**Task statement:**
When the line containing "- rewrite (Read_succeeds" appears in the entries below, begin printing there and stop after the line containing "ever warns), and"; print each of those lines exactly and no other line.

Dataset items
-.-.-

(** * EVE Production Tracker: module registry and blueprint-ownership overlay

    A shallow embedding of [core/module_registry.py] (class [ModuleRegistry])
    and of the ownership logic of [core/gui/blueprints_gui.py]
    (class [BlueprintManager]), with the properties of their specification.

    Python objects are shared by reference between the registry, the GUI's
    [discovered_modules] and the callers, so entity objects live in a store
    indexed by locations and the dictionaries hold locations.  Python
    dictionaries iterate in insertion order: the registry and
    [discovered_modules] are association lists with unique keys.  The
    persisted overlay [blueprint_config] is only ever read by key, so it is a
    finite map of finite maps. *)

From stdpp Require Import gmap strings list fin_maps sorting.
From Stdlib Require Import ZArith Ascii String DecimalString.

Set Warnings "-clear-no-such-hyp".

Local Open Scope Z_scope.
Local Open Scope string_scope.

(** ** Python values and strings *)

(** The values an ownership attribute may hold: the registry's filters
    distinguish [bool] from [str] with [isinstance]; anything else is
    [PyOther]. *)
Inductive pyval : Type :=
  | PyBool (b : bool)
  | PyStr (s : string)
  | PyOther.

(** [str.lower()] restricted to ASCII: the letters [A]..[Z] are lowered and
    every other byte is kept.  On text that is all ASCII this is
    [str.lower()]; on other text it is used only for the comparison
    [x.lower() == "owned"] of the registry's filters, where it is exact on
    UTF-8 encoded text (no character outside ASCII lowers to a letter of
    ["owned"]).  [str.lower()] on arbitrary text is the builtin [str_lower]
    of the class [Externals] below. *)
Definition lower_ascii (c : ascii) : ascii :=
  let n := nat_of_ascii c in
  if ((65 <=? n)%nat && (n <=? 90)%nat)%bool then ascii_of_nat (n + 32) else c.

Fixpoint py_lower (s : string) : string :=
  match s with
  | EmptyString => EmptyString
  | String c s' => String (lower_ascii c) (py_lower s')
  end.

(** Text made of ASCII characters only. *)
Fixpoint is_ascii (s : string) : bool :=
  match s with
  | EmptyString => true
  | String c s' => (nat_of_ascii c <? 128)%nat && is_ascii s'
  end.

(** Truthiness of an optional string argument: [None] and [""] are falsy. *)
Definition str_truthy (o : option string) : bool :=
  match o with
  | None => false
  | Some s => negb (String.eqb s "")
  end.

(** ** Entities

    One record for every entity class ([ShipModule], [CapitalShipModule],
    [ComponentModule], ...).  The GUI attaches attributes dynamically and
    tests them with [hasattr]: an attribute that may be missing
    ([is_capital_ship], [owned_status], [blueprint_owned] and the [_var]
    fields) is an [option], [None] meaning that the object does not have
    it.  [faction] and [ship_type] are read without a test by the registry
    on every ship, starting with [register_ship], so an object without them
    cannot be registered as a ship: their [None] is Python's [None].  The
    [_var] fields are the Tk variables, holding the text shown in the
    widget. *)
Record Module : Type := mkModule {
  name : string;
  display_name : string;
  faction : option string;
  ship_type : option string;
  is_capital_ship : option bool;
  owned_status : option pyval;
  blueprint_owned : option pyval;
  ownership_var : option string;
  invented_var : option bool;
  me_var : option string;
  te_var : option string
}.

Definition set_owned_status (v : pyval) (m : Module) : Module :=
  mkModule (name m) (display_name m) (faction m) (ship_type m)
    (is_capital_ship m) (Some v) (blueprint_owned m) (ownership_var m)
    (invented_var m) (me_var m) (te_var m).
(** X11: the request does not depend on the order in which the loop
    visits the metadata: adding the entries of a map in any order gives
    the request that the loop of the handlers gives. *)
Theorem metadata_loop_order_irrelevant conv p mv l :
  l ≡ₚ map_to_list mv →
  add_in_order conv p l = add_all conv p mv.
Proof.
  intros Hperm.
  assert (Hnd : NoDup l.*1).
  { rewrite Hperm. apply NoDup_fst_map_to_list. }
  destruct (add_in_order_spec conv l p Hnd) as (Hu & He & Hd & Hb & Hm).
  destruct (add_all_spec conv p mv) as (Hu' & He' & Hd' & Hb' & Hm').
  apply params_eq; try congruence.
  rewrite Hm, Hm'.
  destruct (decide (mv = ∅)) as [->|Hne].
  - rewrite map_to_list_empty in Hperm.
    apply Permutation_nil_r in Hperm as ->. reflexivity.
  - destruct l as [|kv l'].
    + symmetry in Hperm. apply Permutation_nil_r in Hperm.
      apply map_to_list_empty_iff in Hperm. contradiction.
    + f_equal. f_equal. rewrite list_to_map_fmap. f_equal.
      rewrite (list_to_map_proper _ _ Hnd Hperm).
      apply list_to_map_to_list.
Qed.

Lemma metadata_loop_order_irrelevant_witness :
  [("b", VString "2"); ("a", VString "1")] ≡ₚ
    map_to_list ({[ "a" := VString "1"; "b" := VString "2" ]} : gmap string Value) ∧
  stripe.Metadata
    (add_in_order ToString stripe.emptyParams
       [("b", VString "2"); ("a", VString "1")]) =
  stripe.Metadata
    (add_all ToString stripe.emptyParams
       {[ "a" := VString "1"; "b" := VString "2" ]}).
Proof.
  assert (H : [("b", VString "2"); ("a", VString "1")] ≡ₚ
    map_to_list ({[ "a" := VString "1"; "b" := VString "2" ]} : gmap string Value)).
  { apply NoDup_Permutation.
    - repeat (apply NoDup_cons; split;
              [rewrite ?elem_of_cons, elem_of_nil; intros H;
               repeat (destruct H as [H|H]; [discriminate|]); exact H|]).
      apply NoDup_nil. exact I.
    - apply NoDup_map_to_list.
    - intros [k v]. rewrite elem_of_map_to_list.
      rewrite lookup_insert_Some, lookup_singleton_Some.
      rewrite !elem_of_cons, elem_of_nil. split.
      + intros [[= -> ->]|[[= -> ->]|[]]]; [right|left]; split; try reflexivity;
          try discriminate. split; reflexivity.
      + intros [[<- <-]|[_ [<- <-]]]; auto. }
  split; [exact H|].
  rewrite (metadata_loop_order_irrelevant ToString stripe.emptyParams _ _ H).
  reflexivity.
Defined.

(** ** All four handlers *)

Lemma refusals_errors d l :
  Forall (fun dg => diag.severity dg = diag.Error) (refusals d l) ∧
  (List.length (refusals d l) ≤ List.length l)%nat.
Proof.
  unfold refusals. induction l as [|[k v] l [IH1 IH2]]; cbn [flat_map].
  - split; [constructor|reflexivity].
  - cbn [fst snd List.length]. destruct (schema.rd_reject d k v);
      cbn [diag.FromErr app List.length]; split.
    + constructor; [reflexivity|exact IH1].
    + lia.
    + exact IH1.
    + lia.
Qed.

Lemma Read_errors m w :
  let r := resourceStripeWebhookEndpointRead m w in
  Forall (fun dg => diag.severity dg = diag.Error) (fst r) ∧
  (List.length (fst r) ≤ 5)%nat.
Proof.
  cbv zeta.
  destruct (client.Get m (calls w) (schema.Id (data w))) as [we|msg] eqn:H.
  - rewrite (Read_succeeds _ _ _ H). cbn [fst].
    destruct (refusals_errors (data w) (read_writes we)) as [H1 H2].
    split; [exact H1|exact H2].
  - rewrite (Read_fails _ _ _ H). cbn [fst diag.FromErr List.length].
    split; [repeat constructor|lia].
Qed.

Lemma FromErr_errors e (w : World) :
  Forall (fun dg => diag.severity dg = diag.Error) (fst (diag.FromErr e, w)) ∧
  (List.length (fst (diag.FromErr e, w)) ≤ 5)%nat.
Proof.
  destruct e; cbn [fst diag.FromErr List.length]; split;
    try lia; repeat constructor.
Qed.

(** X12: every diagnostic a handler returns is an error (no handler
    ever warns), and a handler returns at most five of them: one for a
    failed remote call or a refused precondition, up to five for the
    writes of Read. *)
Theorem handlers_report_errors_only m w :
  let bounded (r : diag.Diagnostics * World) :=
    Forall (fun dg => diag.severity dg = diag.Error) (fst r) ∧
    (List.length (fst r) ≤ 5)%nat in
  bounded (resourceStripeWebhookEndpointRead m w) ∧
  bounded (resourceStripeWebhookEndpointCreate m w) ∧
  bounded (resourceStripeWebhookEndpointUpdate m w) ∧
  bounded (resourceStripeWebhookEndpointDelete m w).
Proof.
  cbv zeta. split; [apply Read_errors|]. split; [|split].
  - destruct (create_refused (data w)) eqn:Hg.
    + rewrite (Create_refuses _ _ Hg).
      apply (FromErr_errors
               (errors.New "disabled can be set when updating existing webhook only")).
    + destruct (Create_runs m w Hg) as (params & _ & ->). cbv zeta.
      destruct (client.New m (calls w) params) as [we|err].
      * destruct (schema.rd_reject (data w) "secret" _).
        -- apply FromErr_errors.
        -- apply Read_errors.
      * apply FromErr_errors.
  - destruct (Update_runs m w) as (params & _ & ->). cbv zeta.
    destruct (client.Update m (calls w) (schema.Id (data w)) params).
    + apply Read_errors.
    + apply FromErr_errors.
  - unfold resourceStripeWebhookEndpointDelete, bind, rd, ret,
      WebhookEndpoints_Del, d_SetId. cbv beta iota zeta.
    destruct (client.Del m (calls w) (schema.Id (data w))).
    + apply (FromErr_errors None).
    + apply FromErr_errors.
Qed.

Lemma read_writes_well_typed we :
  Forall (fun kv => well_typed_write kv = true) (read_writes we).
Proof. unfold read_writes. repeat constructor. Qed.

(** X13: every write a handler attempts is on an attribute that the
    schema of this resource declares, with a value of the declared
    type; Delete writes no field at all. *)
Theorem handlers_write_declared_fields m w :
  let typed (r : diag.Diagnostics * World) :=
    ∃ new, schema.rd_trace (data (snd r)) = schema.rd_trace (data w) ++ new ∧
           Forall (fun kv => well_typed_write kv = true) new in
  typed (resourceStripeWebhookEndpointRead m w) ∧
  typed (resourceStripeWebhookEndpointCreate m w) ∧
  typed (resourceStripeWebhookEndpointUpdate m w) ∧
  schema.rd_trace (data (snd (resourceStripeWebhookEndpointDelete m w))) =
    schema.rd_trace (data w).
Proof.
  cbv zeta.
  assert (HR : ∀ w0,
            ∃ new, schema.rd_trace
                     (data (snd (resourceStripeWebhookEndpointRead m w0))) =
                   schema.rd_trace (data w0) ++ new ∧
                   Forall (fun kv => well_typed_write kv = true) new).
  { intros w0. destruct (Read_world m w0) as (new & -> & Hnew).
    exists new. split; [apply write_all_frame|].
    destruct Hnew as [->|[we ->]]; [constructor|apply read_writes_well_typed]. }
  split; [apply HR|]. split; [|split].
  - destruct (create_refused (data w)) eqn:Hg.
    + rewrite (Create_refuses _ _ Hg). exists []. cbn [snd].
      rewrite app_nil_r. split; [reflexivity|constructor].
    + destruct (Create_runs m w Hg) as (params & _ & ->). cbv zeta.
      destruct (client.New m (calls w) params) as [we|err].
      * destruct (Set_frame "secret" (VString (stripe.we_Secret we)) (data w))
          as (_ & _ & _ & _ & _ & Htr & _). cbv zeta in Htr.
        destruct (schema.rd_reject (data w) "secret" _).
        -- exists [("secret", VString (stripe.we_Secret we))]. cbn [snd data].
           split; [exact Htr|repeat constructor].
        -- match goal with
           | |- context [resourceStripeWebhookEndpointRead m ?w0] =>
               destruct (HR w0) as (new & Hnew & Hty)
           end.
           exists (("secret", VString (stripe.we_Secret we)) :: new).
           rewrite Hnew. cbn [data schema.SetId schema.rd_trace].
           rewrite Htr, <- app_assoc. split; [reflexivity|].
           constructor; [reflexivity|exact Hty].
      * exists []. cbn [snd data]. rewrite app_nil_r.
        split; [reflexivity|constructor].
  - destruct (Update_runs m w) as (params & _ & ->). cbv zeta.
    destruct (client.Update m (calls w) (schema.Id (data w)) params).
    + match goal with
      | |- context [resourceStripeWebhookEndpointRead m ?w0] =>
          destruct (HR w0) as (new & Hnew & Hty)
      end.
      exists new. split; [exact Hnew|exact Hty].
    + exists []. cbn [snd data]. rewrite app_nil_r.
      split; [reflexivity|constructor].
  - unfold resourceStripeWebhookEndpointDelete, bind, rd, ret,
      WebhookEndpoints_Del, d_SetId. cbv beta iota zeta.
    destruct (client.Del m (calls w) (schema.Id (data w))); reflexivity.
Qed.

(** ** The schema *)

-.-.-

**Answer to this exercise:**
  - rewrite (Read_succeeds _ _ _ H). cbn [fst].
    destruct (refusals_errors (data w) (read_writes we)) as [H1 H2].
    split; [exact H1|exact H2].
  - rewrite (Read_fails _ _ _ H). cbn [fst diag.FromErr List.length].
    split; [repeat constructor|lia].
Qed.

Lemma FromErr_errors e (w : World) :
  Forall (fun dg => diag.severity dg = diag.Error) (fst (diag.FromErr e, w)) ∧
  (List.length (fst (diag.FromErr e, w)) ≤ 5)%nat.
Proof.
  destruct e; cbn [fst diag.FromErr List.length]; split;
    try lia; repeat constructor.
Qed.

(** X12: every diagnostic a handler returns is an error (no handler
    ever warns), and a handler returns at most five of them: one for a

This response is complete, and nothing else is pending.